| I'm 5 years older than my brother, and we are super close and have a wonderful, happy family! Don't worry, OP, it will work out great. My own kids are 3.5 years apart specifically because I didn't want to deal with a new one until I'd recovered from the "old" one. I have dear friends whose girls are nearly 6 years apart, and they're adorable together. |
| I'm in the same position and I totally feel your pain! I think it'll be good in many ways. I'm envisioning a time when I don't need to carry my five year old son everyplace, where he can get himself dressed, where he's potty-trained, where I'll finally let him watch some TV (ha ha...), where he'll be in KINDERGARTEN! I have a friend who has kids 15 mos apart- she really had two babies at the same time, and it was a ridiculous amount of work for her.

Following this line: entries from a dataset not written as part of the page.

Lemma parse_headers_loop_entry fuel pre e rest hs :
  entry_fits e ->
  parse_headers_loop decode_utf8 (S fuel) (pre ++ entry_bytes e ++ rest) (len pre) hs =
    match entry_read e with
    | None => Raise
    | Some nv =>
        parse_headers_loop decode_utf8 fuel (pre ++ entry_bytes e ++ rest)
          (len (pre ++ entry_bytes e)) (dict_set hs (fst nv) (snd nv))
    end.
Proof.
  intros [Hn Hv].
  pose proof (len_nonneg (entry_name e)) as Hn0.
  pose proof (len_nonneg (entry_value e)) as Hv0.
  pose proof (len_nonneg pre) as Hp0.
  pose proof (len_nonneg rest) as Hr0.
  set (data := pre ++ entry_bytes e ++ rest).
  assert (Hlen : len data = (len pre + len (entry_name e) + len (entry_value e) + 4 + len rest)%Z).
  { unfold data. rewrite !len_app, len_entry_bytes. lia. }
  assert (H1 : byte_at data (len pre) = len (entry_name e)).
  { unfold data, entry_bytes. simpl. rewrite byte_at_app by reflexivity.
    apply byte_Z_of_Z. lia. }
  assert (H2 : py_slice data (len pre + 1) (len pre + 1 + len (entry_name e)) = entry_name e).
  { replace data with ((pre ++ [byte_of_Z (len (entry_name e))]) ++ entry_name e
                       ++ ([entry_type e] ++ be16 (len (entry_value e)) ++ entry_value e ++ rest)).
    - apply py_slice_mid; rewrite len_app; reflexivity.
    - unfold data, entry_bytes. rewrite <- !app_assoc. reflexivity. }
  assert (H3 : byte_at data (len pre + 1 + len (entry_name e)) = byte_Z (entry_type e)).
  { replace data with ((pre ++ [byte_of_Z (len (entry_name e))] ++ entry_name e)
                       ++ entry_type e :: (be16 (len (entry_value e)) ++ entry_value e ++ rest)).
    - apply byte_at_app. rewrite !len_app. unfold len. simpl. lia.
    - unfold data, entry_bytes. rewrite <- !app_assoc. reflexivity. }
  assert (H4 : py_slice data (len pre + 1 + len (entry_name e) + 1)
                 (len pre + 1 + len (entry_name e) + 1 + 2) = be16 (len (entry_value e))).
  { replace data with ((pre ++ [byte_of_Z (len (entry_name e))] ++ entry_name e ++ [entry_type e])
                       ++ be16 (len (entry_value e)) ++ (entry_value e ++ rest)).
    - apply py_slice_mid; rewrite !len_app; unfold len; simpl; lia.
    - unfold data, entry_bytes. rewrite <- !app_assoc. reflexivity. }
  assert (H5 : py_slice data (len pre + 1 + len (entry_name e) + 1 + 2)
                 (len pre + 1 + len (entry_name e) + 1 + 2 + len (entry_value e))
               = entry_value e).
  { replace data with ((pre ++ [byte_of_Z (len (entry_name e))] ++ entry_name e ++ [entry_type e]
                        ++ be16 (len (entry_value e)))
                       ++ entry_value e ++ rest).
    - apply py_slice_mid; rewrite !len_app; unfold len; simpl; lia.
    - unfold data, entry_bytes. rewrite <- !app_assoc. reflexivity. }
  rewrite parse_headers_loop_S.
  rewrite H1, H2, H3, H4, unpack_be16, H5 by lia.
  rewrite Hlen.
  replace (len pre <? _)%Z with true by (symmetry; apply Z.ltb_lt; lia).
  simpl negb. cbv iota.
  replace (_ <? len pre + 1 + len (entry_name e))%Z with false by (symmetry; apply Z.ltb_ge; lia).
  unfold entry_read.
  destruct (decode_utf8 (entry_name e)) as [name|]; [|reflexivity].
  replace (_ <=? len pre + 1 + len (entry_name e))%Z with false by (symmetry; apply Z.leb_gt; lia).
  replace (_ <? len pre + 1 + len (entry_name e) + 1 + 2)%Z with false by (symmetry; apply Z.ltb_ge; lia).
  replace (_ <? len pre + 1 + len (entry_name e) + 1 + 2 + len (entry_value e))%Z
    with false by (symmetry; apply Z.ltb_ge; lia).
  replace (len (pre ++ entry_bytes e))
    with (len pre + 1 + len (entry_name e) + 1 + 2 + len (entry_value e))%Z
    by (rewrite len_app, len_entry_bytes; lia).
  destruct (byte_Z (entry_type e) =? 7)%Z.
  - destruct (decode_utf8 (entry_value e)); reflexivity.
  - reflexivity.
Qed.
(** Modelled from the spec: a response is applied only when its token is the
    current generation; a fresh query finds [items] cleared, a pagination
    fetch appends; the parent's response handler is not among the
    sources. *)
Definition fetchSucceeds (tok : nat) (page : list Item)
    (a : AggregatedResultSet) : AggregatedResultSet :=
  if Nat.eqb tok (generation a) then
    {| items := items a ++ page; fetchCursor := fetchCursor a;
       isLoading := false; hasSearched := hasSearched a;
       generation := generation a; currentQuery := currentQuery a;
       issued := issued a; lastError := None |}
  else a.

(** Modelled from the spec: a failed fetch leaves [items] untouched, ends the
    load and surfaces a distinguishable error (section 4.2, error handling);
    the parent's error handler is not among the sources. *)
Definition fetchFails (tok : nat) (err : string) (a : AggregatedResultSet)
  : AggregatedResultSet :=
  if Nat.eqb tok (generation a) then
    {| items := items a; fetchCursor := fetchCursor a;
       isLoading := false; hasSearched := hasSearched a;
       generation := generation a; currentQuery := currentQuery a;
       issued := issued a; lastError := Some err |}
  else a.

(** Modelled from the spec: the two callback props the parent hands to the
    search view, bound to the transitions above; the parent's render is not
    among the sources. *)
Definition onSearchQueryChange_prop
  : KnowledgeSearch.Callback AggregatedResultSet string :=
  {| KnowledgeSearch.ref := 0; KnowledgeSearch.call := submitQuery |}.

(** Modelled from the spec: see [onSearchQueryChange_prop]. *)
Definition onTopKChange_prop
  : KnowledgeSearch.Callback AggregatedResultSet (Z -> Z) :=
  {| KnowledgeSearch.ref := 1; KnowledgeSearch.call := scrolledToSentinel |}.

(** Modelled from the spec: the props the parent renders the search view
    with, [loading] being the aggregator's own flag. *)
Definition props_of (a : AggregatedResultSet)
  : KnowledgeSearch.Props AggregatedResultSet :=
  {| KnowledgeSearch.loading := isLoading a;
     KnowledgeSearch.onTopKChange := Some onTopKChange_prop;
     KnowledgeSearch.onSearchQueryChange := Some onSearchQueryChange_prop |}.

End Aggregator.

End Aggregator.

(** ** Vocabulary for the statements about the search view *)

Section SearchViewVocabulary.

Import KnowledgeSearch.

Variable P : Type.

(** The parent's fetch cursor ([topK]). *)
Variable cursor : P -> Z.

(** The handler behaves like a state setter on the cursor: it applies the
    updater it is handed. *)
Definition applies_updater (f : Callback P (Z -> Z)) : Prop :=
  forall (u : Z -> Z) (p : P), cursor (call f u p) = u (cursor p).

Definition handler_ok (f : option (Callback P (Z -> Z))) : Prop :=
  match f with
  | Some g => applies_updater g
  | None => True
  end.


(** No observer observes anything. *)
Definition quiet (v : View P) : Prop :=
  forall j o, nth_error (observers v) j = Some o -> targets o = [].

(** Only [observer.current] observes, and only element [n]. *)
Definition armed_on (n : Node) (v : View P) : Prop :=
  forall j o, nth_error (observers v) j = Some o ->
              targets o = [] \/ (observer_current v = Some j /\ targets o = [n]).

(** The observer is armed only outside a load, and then on the last row. *)
Definition armed_only_when_idle (v : View P) : Prop :=
  if loading (props v) then quiet v
  else match attached v with
       | Some n => armed_on n v
       | None => quiet v
       end.




End SearchViewVocabulary.

(** ** Vocabulary for the statements about the mapper *)

(** A citation is accepted when its box passes the length check. *)
Definition valid (c : DocumentContent.t) : bool :=
  negb (invalid_box (bounding_box_of c)).

(** The diagnostic emitted for a rejected citation. *)
Definition rejection (c : DocumentContent.t) : Diagnostic :=
  console_warn "Invalid bounding box:" (bounding_box_of c).

(** The highlight built for an accepted citation, given its corners 0 and 2
    and the id chosen for it. *)
Definition built (c : DocumentContent.t) (p0 p2 : BoundingBox.t) (i : string)
  : HighlightType.t :=
  {| HighlightType.content :=
       {| Content.text :=
            Some (JS.or_string (DocumentContent.content c) EmptyString);
          Content.image := None |};
     HighlightType.position :=
       {| Position.boundingRect := mainRect p0 p2 c;
          Position.rects := [mainRect p0 p2 c];
          Position.pageNumber := Rect.pageNumber (mainRect p0 p2 c) |};
     HighlightType.comment := Comment.empty;
     HighlightType.id := i |}.

(** The citation carries a usable (present, non-empty) source id. *)
Definition has_source_id (c : DocumentContent.t) : bool :=
  match sourceId_of c with
  | Some s => JS.truthy_string s
  | None => false
  end.

(** The source ids of the accepted citations that carry one, in order. *)
Fixpoint source_ids (cs : list DocumentContent.t) : list string :=
  match cs with
  | [] => []
  | c :: rest =>
      match sourceId_of c with
      | Some s =>
          if valid c && JS.truthy_string s then s :: source_ids rest
          else source_ids rest
      | None => source_ids rest
      end
  end.

(** How many accepted citations need a generated id. *)
Definition needs_fresh_id (cs : list DocumentContent.t) : nat :=
  List.length (filter (fun c => valid c && negb (has_source_id c)) cs).

(** The next [k] ids [getNextId] hands out from world [w]. *)
Definition fresh_ids (w : World) (k : nat) : list string :=
  map (fun j => JS.slice 2 (Math_random w (draws w + j))) (seq 0 k).


(** ** Sample inputs *)

Definition pt (x y : float) : BoundingBox.t :=
  {| BoundingBox.x := x; BoundingBox.y := y |}.

(** The whole page: corner 0 is the origin, corner 2 is [(1, 1)]. *)
Definition unit_box : list BoundingBox.t :=
  [pt 0 0; pt 1 0; pt 1 1; pt 0 1].

Definition citation_of (box : option (list BoundingBox.t))
    (page : option float) (sid : option string) (text : string)
  : DocumentContent.t :=
  {| DocumentContent.content := Some text;
     DocumentContent.metadata :=
       Some {| Metadata.bounding_box := box;
               Metadata.pageNum := page;
               Metadata._id := sid |} |}.

Definition sample_world : World :=
  {| Math_random := fun k =>
       match k with
       | 0 => "0.8437592"
       | 1 => "0.1122334"
       | _ => "0.5"
       end;
     draws := 0;
     console := [] |}.

Definition two_point_box : list BoundingBox.t := [pt 0 0; pt 1 1].

(** Five citations, the third with a 2-element box. *)
Definition batch_of_five : list DocumentContent.t :=
  [citation_of (Some unit_box) (Some 1%float) (Some "c1") "one";
   citation_of (Some unit_box) (Some 1%float) None "two";
   citation_of (Some two_point_box) (Some 2%float) (Some "c3") "three";
   citation_of (Some unit_box) (Some 2%float) (Some "c4") "four";
   citation_of (Some unit_box) None (Some "c5") "five"].

(** Three citations with distinct ids: two from the backend, one drawn. *)
Definition batch_with_distinct_ids : list DocumentContent.t :=
  [citation_of (Some unit_box) None (Some "c1") "one";
   citation_of (Some unit_box) None None "two";
   citation_of (Some unit_box) None (Some "c3") "three"].

(** Two citations carrying the same source id. *)
Definition batch_with_shared_id : list DocumentContent.t :=
  [citation_of (Some unit_box) (Some 1%float) (Some "dup") "first";
   citation_of (Some unit_box) (Some 2%float) (Some "dup") "second"].

Definition highlight_of (i : string) (text : string) : HighlightType.t :=
  built (citation_of (Some unit_box) (Some 1%float) (Some i) text)
        (pt 0 0) (pt 1 1) i.

Definition no_position_change : Position.partial :=
  {| Position.p_boundingRect := None;
     Position.p_rects := None;
     Position.p_pageNumber := None |}.

Definition screenshot_only : Content.t :=
  {| Content.text := None; Content.image := Some "data:image/png;base64,AAAA" |}.

(** ** Sample search views *)

(** A parent that only holds [topK] and hands its state setter down. *)
Definition setTopK : KnowledgeSearch.Callback Z (Z -> Z) :=
  {| KnowledgeSearch.ref := 0; KnowledgeSearch.call := fun u topK => u topK |}.

Definition search_props (loading : bool) : KnowledgeSearch.Props Z :=
  {| KnowledgeSearch.loading := loading;
     KnowledgeSearch.onTopKChange := Some setTopK;
     KnowledgeSearch.onSearchQueryChange := None |}.

(** Mounted with results and [topK = 10]; the sentinel (element 7) comes into
    view, then the parent re-renders with [loading] set. *)
Definition load_more_started : list (KnowledgeSearch.event Z) :=
  [KnowledgeSearch.Input "foo";
   KnowledgeSearch.Intersect 7 true;
   KnowledgeSearch.Render (search_props true) (Some 7)].

(** A populated aggregator holding ten results of a query, and the next
    page of ten. *)
Definition ten_results : list nat := [1; 2; 3; 4; 5; 6; 7; 8; 9; 10]%nat.

Definition next_ten_results : list nat :=
  [11; 12; 13; 14; 15; 16; 17; 18; 19; 20]%nat.

Definition populated_with_ten : Aggregator.AggregatedResultSet nat :=
  {| Aggregator.items := ten_results;
     Aggregator.fetchCursor := 10%Z;
     Aggregator.isLoading := false;
     Aggregator.hasSearched := true;
     Aggregator.generation := 1;
     Aggregator.currentQuery := "foo";
     Aggregator.issued :=
       [{| Aggregator.token := 1; Aggregator.query := "foo";
           Aggregator.cursor := 10%Z |}];
     Aggregator.lastError := None |}.

(** The observer the search view builds when rendered by that parent. *)
Definition sentinel_observer
  : KnowledgeSearch.IntersectionObserver (Aggregator.AggregatedResultSet nat) :=
  {| KnowledgeSearch.closure_onTopKChange :=
       Some (Aggregator.onTopKChange_prop nat);
     KnowledgeSearch.targets := [7] |}.

(** The search view freshly mounted by an empty aggregator. *)
Definition fresh_search_view
  : KnowledgeSearch.View (Aggregator.AggregatedResultSet nat) :=
  KnowledgeSearch.mount (Aggregator.empty nat 10%Z)
    (Aggregator.props_of 10%Z (Aggregator.empty nat 10%Z)) None.

(** ** More of [pdf-highlighter.tsx]: rendering decisions *)

(** [HighlightPopup]: [comment?.text ? <div>{emoji} {text}</div> : null]; the
    result is the pair shown in the popup. *)
Definition HighlightPopup (comment : option Comment.t)
  : option (string * string) :=
  match comment with
  | Some c =>
      if JS.truthy_string (Comment.text c)
      then Some (Comment.emoji c, Comment.text c)
      else None
  | None => None
  end.

(** [const isTextHighlight = !highlight.content?.image] in
    [highlightTransform]. *)
Definition isTextHighlight (highlight : HighlightType.t) : bool :=
  match Content.image (HighlightType.content highlight) with
  | Some i => negb (JS.truthy_string i)
  | None => true
  end.

(** The [onChange] handler given to [AreaHighlight]:
    [updateHighlight(highlight.id, { boundingRect: viewportToScaled(boundingRect) },
    { image: screenshot(boundingRect) })]; [scaled] and [shot] are what the
    two library functions returned. *)
Definition onAreaHighlightChange (highlight : HighlightType.t)
    (scaled : Rect.t) (shot : string) (st : Highlighter) : Highlighter :=
  updateHighlight (HighlightType.id highlight)
    {| Position.p_boundingRect := Some scaled;
       Position.p_rects := None;
       Position.p_pageNumber := None |}
    {| Content.text := None; Content.image := Some shot |}
    st.

(** An area highlight as the viewer holds it after a selection. *)
Definition area_highlight (i : string) (r : Rect.t) (shot : string)
  : HighlightType.t :=
  {| HighlightType.content := {| Content.text := None; Content.image := Some shot |};
     HighlightType.position :=
       {| Position.boundingRect := r; Position.rects := [r];
          Position.pageNumber := Rect.pageNumber r |};
     HighlightType.comment := Comment.empty;
     HighlightType.id := i |}.

Definition sample_rect (x2 : float) : Rect.t :=
  {| Rect.x1 := 0%float; Rect.y1 := 0%float; Rect.x2 := x2; Rect.y2 := 50%float;
     Rect.width := PAGE_WIDTH; Rect.height := PAGE_HEIGHT;
     Rect.pageNumber := 1%float |}.

(** Two highlights from the backend and nothing else. *)
Definition held_two : Highlighter :=
  {| highlights := [highlight_of "a" "first"; highlight_of "b" "second"];
     processedCitations := [] |}.

(** Viewer state with one area highlight drawn by the user in front of the
    two backend highlights. *)
Definition held_with_area : Highlighter :=
  {| highlights := area_highlight "777" (sample_rect 100) "data:image/png;base64,AAAA"
                   :: highlights held_two;
     processedCitations := [] |}.


(** ** More of [knowledge-search.tsx]: helpers and render decisions *)

(** [String.prototype.toLowerCase] on the Latin letters [A]-[Z]; the strings
    compared below (file extensions, connector names) are ASCII words. *)
Definition lower_char (c : ascii) : ascii :=
  let n := nat_of_ascii c in
  if (65 <=? n)%nat && (n <=? 90)%nat then ascii_of_nat (n + 32) else c.

Fixpoint toLowerCase (s : string) : string :=
  match s with
  | EmptyString => EmptyString
  | String c rest => String (lower_char c) (toLowerCase rest)
  end.

(** [Array.prototype.includes] on strings. *)
Definition includes (l : list string) (x : string) : bool :=
  existsb (String.eqb x) l.

(** A [switch] over string labels: the first clause one of whose [case]
    labels equals the scrutinee returns, otherwise the [default]. *)
Fixpoint switch {A : Type} (x : string) (clauses : list (list string * A))
    (default : A) : A :=
  match clauses with
  | [] => default
  | (labels, result) :: rest =>
      if includes labels x then result else switch x rest default
  end.
(** [getLocalStream] (lines 65-76) with the render that follows
    [setLocalStream] and its effect.  [media] is how [getUserMedia]
    settles; a rejection there ends the function. *)
Definition getLocalStream (os GRANTED : string) (req : Promise Grants)
    (media : Promise MediaStream) (s : State) : State :=
  let (ok, lines) := requestPermissions os GRANTED req in
  let s1 := setConsole (console s ++ lines) s in
  if ok then
    match media with
    | Resolves stream => attachEffect (setLocalStream (Some stream) s1)
    | Rejects => s1
    end
  else s1.

(** [cleanup] (lines 179-185).  [disconnect()] releases the socket; with
    the reference emptied no handler of it runs again. *)
Definition cleanup (env : Env) (s : State) : State :=
  let s1 := endCall env s in
  let s2 := setSocketRef None s1 in
  let s3 :=
    match e_localStream env with
    | Some ts => callAll (map TrackStop ts) s2
    | None => s2
    end in
  setLocalStream None s3.

(** The effect of lines 78-81 has no dependencies: the [cleanup] it returns
    is the one of the first render, whose [roomId] and [localStream] are
    the initial ones. *)
Definition mountEnv : Env := render init.
Definition unmount (s : State) : State := cleanup mountEnv s.

(** ** Vocabulary of the further properties *)

(** Nothing has happened yet: no stream, no socket, no connection, no
    suspended handler, nothing called and nothing emitted. *)
Definition quiet (s : State) : Prop :=
  localStream s = None /\ socketRef s = None /\ joined s = false /\
  pcRef s = None /\ pcs s = [] /\ pending s = [] /\ calls s = [] /\
  sent s = [].

Definition isAcquire (e : Event) : bool :=
  match e with LocalStreamAcquired _ => true | _ => false end.

(** The closure a suspended handler will emit from, if it emits. *)
Definition contEnv (k : Cont) : option Env :=
  match k with
  | ReadyCreated env _ | ReadyLocalSet env _ _ | OfferRemoteSet env _
  | OfferCreated env _ | OfferLocalSet env _ _ => Some env
  | AnswerRemoteSet _ | IceAdded => None
  end.

(** The room named by an offer, an answer or a candidate. *)
Definition negotiationRoom (m : OutMsg) : option string :=
  match m with
  | EmitOffer r _ | EmitAnswer r _ | EmitIce r _ => Some r
  | EmitJoin _ | EmitLeave _ => None
  end.

(** Everything that can emit a negotiation message does so from the
    closure [env]. *)
Record Bound (env : Env) (s : State) : Prop := {
  bound_stream : e_localStream env <> None;
  bound_local : localStream s <> None;
  bound_pcs : Forall (eq env) (pcs s);
  bound_pending :
    Forall (fun k => forall e, contEnv k = Some e -> e = env) (pending s);
  bound_sent :
    Forall (fun m => forall r, negotiationRoom m = Some r -> r = e_roomId env)
      (sent s)
}.

(** The state is either untouched by any join, or bound to the closure of
    the socket's handlers. *)
Definition wired (s : State) : Prop :=
  match socketRef s with
  | Some env => Bound env s
  | None =>
      joined s = false /\ pcRef s = None /\ pcs s = [] /\
      pending s = [] /\ sent s = []
  end.

(** How often a connection was constructed, and how often closed. *)
Fixpoint countNew (pc : PcId) (cs : list EngineCall) : nat :=
  match cs with
  | [] => 0
  | NewPC pc' :: cs' => (if Nat.eqb pc' pc then 1 else 0) + countNew pc cs'
  | _ :: cs' => countNew pc cs'
  end.
Fixpoint countClose (pc : PcId) (cs : list EngineCall) : nat :=
  match cs with
  | [] => 0
  | Close pc' :: cs' => (if Nat.eqb pc' pc then 1 else 0) + countClose pc cs'
  | _ :: cs' => countClose pc cs'
  end.

(** [n] connections were constructed, once each; the referenced one is not
    closed, the others are closed once. *)
Record Once (n : nat) (r : option PcId) (cs : list EngineCall) : Prop := {
  once_new : forall pc, countNew pc cs = if Nat.ltb pc n then 1 else 0;
  once_ref : forall pc, r = Some pc -> pc < n /\ countClose pc cs = 0;
  once_closed :
    forall pc, r <> Some pc -> countClose pc cs = if Nat.ltb pc n then 1 else 0
}.

(** The [await]s a suspended handler still has before it ends. *)
Definition awaitsLeft (k : Cont) : nat :=
  match k with
  | OfferRemoteSet _ _ => 3
  | ReadyCreated _ _ | OfferCreated _ _ => 2
  | ReadyLocalSet _ _ _ | OfferLocalSet _ _ _ | AnswerRemoteSet _
  | IceAdded => 1
  end.
Definition awaitsPending (s : State) : nat :=
  list_sum (map awaitsLeft (pending s)).

(** Calls that neither construct nor close a connection. *)
Definition plain (c : EngineCall) : bool :=
  match c with
  | NewPC _ | Close _ => false
  | _ => true
  end.

(** Every connection has the tracks of the stream its closure holds. *)
Definition Attached (ps : list Env) (cs : list EngineCall) : Prop :=
  forall (pc : PcId) (env : Env) (ts : MediaStream) (t : Track),
    nth_error ps pc = Some env -> e_localStream env = Some ts ->
    In t ts -> In (AddTrack pc t) cs.

(** * Properties *)

Unset Implicit Arguments.

(** ** Join, leave and status *)

(** C10.  [joinRoom] called in a render whose [localStream] is empty returns
    at once: the state, with its socket reference, emitted messages, joined
    flag and status, is the one it started from; so is a press of the Join
    button while no stream has been acquired. *)
Theorem joinRoom_without_stream_is_noop :
  forall (sdOk iceOk : string -> bool) (env : Env) (s : State),
    e_localStream env = None ->
    joinRoom env s = s /\
    (localStream s = None -> joined s = false ->
     step sdOk iceOk s PressButton = s).
Proof.
  intros sdOk iceOk env s Henv. split.
  - unfold joinRoom. now rewrite Henv.
  - intros Hls Hj. cbn [step]. rewrite Hj.
    unfold joinRoom, render. cbn [e_localStream]. now rewrite Hls.
Qed.

Lemma joinRoom_without_stream_is_noop_witness :
  joinRoom (mkEnv "test-room" None) init = init /\
  step accept accept init PressButton = init.
Proof.
  destruct (joinRoom_without_stream_is_noop accept accept
              (mkEnv "test-room" None) init eq_refl) as [H1 H2].
  split; [exact H1 | apply H2; reflexivity].
Defined.
Lemma has_column_getitem (df : DataFrame) (name : string) :
  has_column name df = true <-> exists col, getitem df name = Some col.
Proof.
  unfold has_column, columns. induction df as [|[n c] df IH]; simpl.
  - split; [discriminate | intros [col H]; discriminate].
  - destruct (String.eqb name n); simpl.
    + split; [intros _; now exists c | reflexivity].
    + exact IH.
Qed.

Lemma has_column_false (df : DataFrame) (name : string) :
  has_column name df = false <-> getitem df name = None.
Proof.
  pose proof (has_column_getitem df name) as [H1 H2].
  destruct (has_column name df), (getitem df name) as [c|]; split; intro E;
    try reflexivity; try discriminate.
  - destruct (H1 eq_refl) as [col Hc]. discriminate.
  - assert (false = true) as F by (apply H2; now exists c). discriminate F.
Qed.

(** ** Lists updated in place *)

Lemma update_nth_length {A : Type} (f : A -> A) (l : list A) (n : nat) :
  List.length (update_nth n f l) = List.length l.
Proof.
  revert n. induction l as [|x l IH]; intros [|n]; simpl; auto.
Qed.

Lemma update_nth_app {A : Type} (f : A -> A) (l1 l2 : list A) (x : A) :
  update_nth (List.length l1) f (l1 ++ x :: l2) = l1 ++ f x :: l2.
Proof.
  induction l1 as [|y l1 IH]; simpl; [reflexivity | now rewrite IH].
Qed.

Lemma update_nth_twice {A : Type} (f g : A -> A) (l : list A) (n : nat) :
  update_nth n g (update_nth n f l) = update_nth n (fun a => g (f a)) l.
Proof.
  revert n. induction l as [|x l IH]; intros [|n]; simpl; auto.
  now rewrite IH.
Qed.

Granted, she got all of the rough stuff out of the way quickly, but it was really rough! |
| My brother and I were 5 years apart and were best friends growing up. We're still close to this day. |
| This old post made me feel so happy. We just crunched the numbers and realized that we can't make 2 in daycare work. So we're waiting a year to have another. Not even sure if we can do it in a year, but mostly right now I just needed to hear how 4 year apart is going to be great and not focus on the fact that I can't afford to have the child I want. |
My boys are 5 years apart--in fact, their b-days are Thursday and Friday.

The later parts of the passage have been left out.